Hi Antonio,
the PR is already merged [1]. It will be released as part of the
upcoming 2.26.0 release [2]. You must activate the feature by using the
--fasterCopy flag.
Best,
Jan
[1] https://github.com/apache/beam/pull/13240
[2] https://issues.apache.org/jira/browse/BEAM-11146
On 11/23/20 10:57 PM, Antonio Si wrote:
Hi all,
Our team recently did a similar experiment and came to a similar observation as
what Teodor did.
The Beam slack channel points me to email thread discussion.
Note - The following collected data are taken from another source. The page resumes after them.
(** ** Simple commands *)

Definition prepare_output (command : PreparedCommand) (word : nat) (source : string) : sh unit :=
  room ← ensure_capacity 1;
  if negb room then in_machine (give_command_up command)
  else
    created ← in_machine (create_process_substitution_file []);
    match created with
    | Err message => _ ← in_machine (diagnose message); _ ← in_machine (give_command_up command); set_result 125
    | Ok path =>
        words ← in_machine (lift_run (λ _, set_at (pc_words command) word path));
        push_ (PrepareCommand
          (with_output (with_words command words) (pc_output command ++ [MkOutputSubstitution path source])))
    end.

Definition descriptor_only_exec (words : list string) : bool :=
  bool_decide (words = ["exec"]) || bool_decide (words = ["exec"; "--"]).

Definition flag (b : bool) : Z := if b then 1 else 0.
Definition frames_needed (command : PreparedCommand) : Z :=
  1 + flag (negb (bool_decide (pc_redirects command = []))) + flag (match pc_output command with [] => false | _ => true end)
    + flag (negb (bool_decide (pc_files command = []))).

(** The scope of the redirections; those of a bare [exec] stay. *)
Definition open_scope (command : PreparedCommand) : texted (option RedirectScope) :=
  match pc_redirects command with
  | [] => mret (Ok None)
  | redirects =>
      scope ←: begin_redirects host_format_seconds host_engine redirects;
      if descriptor_only_exec (pc_words command) then _ ← commit_redirects scope; mret (Ok None) else mret (Ok (Some scope))
  end.

(** The command runs once its substitutions have; the frames that clean up after it go below. *)
Definition launch (command : PreparedCommand) : sh unit :=
  room ← ensure_capacity (frames_needed command);
  if negb room then in_machine (give_command_up command)
  else
    scope ← in_machine (open_scope command);
    match scope with
    | Err message =>
        _ ← in_machine (diagnose ("shellsim: redirection: " +:+ message +:+ newline));
        _ ← in_machine (give_command_up command);
        set_result 1
    | Ok scope =>
        _ ← match pc_output command with [] => mret tt | output => put_frame (RunOutputSubstitutions output None) end;
        _ ← match pc_files command with [] => mret tt | files => put_frame (CleanupProcessSubstitutionFiles files) end;
        _ ← match scope with None => mret tt | Some scope => put_frame (RestoreRedirect scope) end;
        match pc_body command with
        | Some body => _ ← in_machine (restore_command_variables (pc_temporary command)); put_frame (Eval body)
        | None =>
            put_frame (RunCommand (pc_assigns command) (pc_words command) (pc_temporary command)
              (pc_substitution_status command))
        end
    end.

Definition prepare_command (command : PreparedCommand) : sh unit :=
  output ← in_machine (lift_run (λ _, next_output_process_substitution command));
  match output with
  | Some (word, source) => prepare_output command word source
  | None =>
      process ← in_machine (lift_run (λ _, next_process_substitution command));
      match process with
      | Some (location, source) =>
          run_substitution source (give_command_up command) (λ pid capture, AwaitProcessSubstitution command pid capture location)
      | None =>
          substitution ← in_machine (lift_run (λ _, next_command_substitution command));
          match substitution with
          | Some (location, s) =>
              substitute (cs_source s) (give_command_up command) (λ by_,
                command ← replace_substitution command location s by_; Ret (AwaitCommandSubstitution command))
          | None => launch command
          end
      end
  end.

Definition await_command_substitution (command : PreparedCommand) (pid capture : Z) (variable : string)
    (previous : option string) : sh unit :=
  '(status, value) ← in_machine (finish_command_substitution pid capture);
  room ← ensure_capacity 1;
  if negb room then in_machine (give_command_up command)
  else
    _ ← in_machine (on_context (λ p, (set_var p variable value, tt)));
    push_ (PrepareCommand (with_substituted command variable previous status)).

Definition await_process_substitution (command : PreparedCommand) (pid capture : Z)
    (location : ProcessSubstitutionLocation) : sh unit :=
  '(_, data) ← in_machine (finish_substitution pid capture);
  room ← ensure_capacity 1;
  if negb room then in_machine (give_command_up command)
  else
    match location with
    | PsRedirect index =>
        redirects ← in_machine (lift_run (λ _, update_at (pc_redirects command) index
          (λ r, Ret (MkRedirect (rd_fd r) OpHeredocRaw (from_utf8_lossy data)))));
        push_ (PrepareCommand (command_redirects command redirects))
    | PsWord word =>
        created ← in_machine (create_process_substitution_file data);
        match created with
        | Err message => _ ← in_machine (diagnose message); _ ← in_machine (give_command_up command); set_result 125
        | Ok path =>
            words ← in_machine (lift_run (λ _, set_at (pc_words command) word path));
            push_ (PrepareCommand (with_files (with_words command words) (pc_files command ++ [path])))
        end
    end.

Definition run_output_substitutions (substitutions : list OutputProcessSubstitution) (command_status : option Z) : sh unit :=
  status ← ask sc_status;
  let command_status := default status command_status in
  match reverse substitutions with
  | [] => set_result command_status
  | last :: before =>
      let rest := reverse before in
      data ← in_machine (read_back (osb_path last));
      _ ← in_machine (remove_path (osb_path last));
      started ← on_world (start_process_substitution_consumer (osb_source last) data);
      match started with
      | Ok pid => _ ← put_frame (AwaitOutputProcessSubstitution rest command_status pid); mark_switched
      | Err (status, message) =>
          _ ← in_machine (report_refusal message);
          _ ← in_machine (remove_paths (map osb_path rest));
          set_result (if command_status =? 0 then status else command_status)
      end
  end.

Definition await_output_substitution (substitutions : list OutputProcessSubstitution) (command_status pid : Z) : sh unit :=
  _ ← in_machine (reap_child pid);
  _ ← set_result command_status;
  push_ (RunOutputSubstitutions substitutions (Some command_status)).

(** ** [for] *)

Definition prepare_for (state : PreparedFor) : sh unit :=
  let undo := restore_command_variables (pf_temporary state) in
  found ← in_machine (lift_run (λ _, find_each find_command_substitution (pf_words state)));
  match found with
  | Some (index, s) =>
      substitute (cs_source s) undo (λ by_,
        words ← update_at (pf_words state) index (replace_in s by_);
        Ret (AwaitForSubstitution (MkPreparedFor (pf_var state) words (pf_body state) (pf_temporary state))))
  | None =>
      room ← ensure_capacity 1;
      if negb room then in_machine undo
      else
        items ← in_machine (expand_words_with host_engine (pf_words state));
        error ← in_machine take_expansion_error;
        match error with
        | Some error => fail_expansion error undo
        | None =>
            _ ← in_machine undo;
            _ ← set_result 0;
            put_frame (ForNext (pf_var state) items (pf_body state) 0 0)
        end
  end.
It seems like there is a jira issue created and Teodor had a PR. May I ask what
is the decision on that and if the PR is approved? May I also have the link to
the jira issue?
Much appreciated.
Antonio.
On 2020/10/30 20:08:32, Kenneth Knowles <k...@apache.org> wrote:
I have not had an easy time following all the discussion points here. It
seems that the main issue is really something that has been true since
before Beam started: " In Beam, the user is not supposed to modify the input
collection and if they do, it's undefined behavior." and after Beam started
we added features to help: "This is the reason the DirectRunner checks for
this, to make sure the users are not relying on it."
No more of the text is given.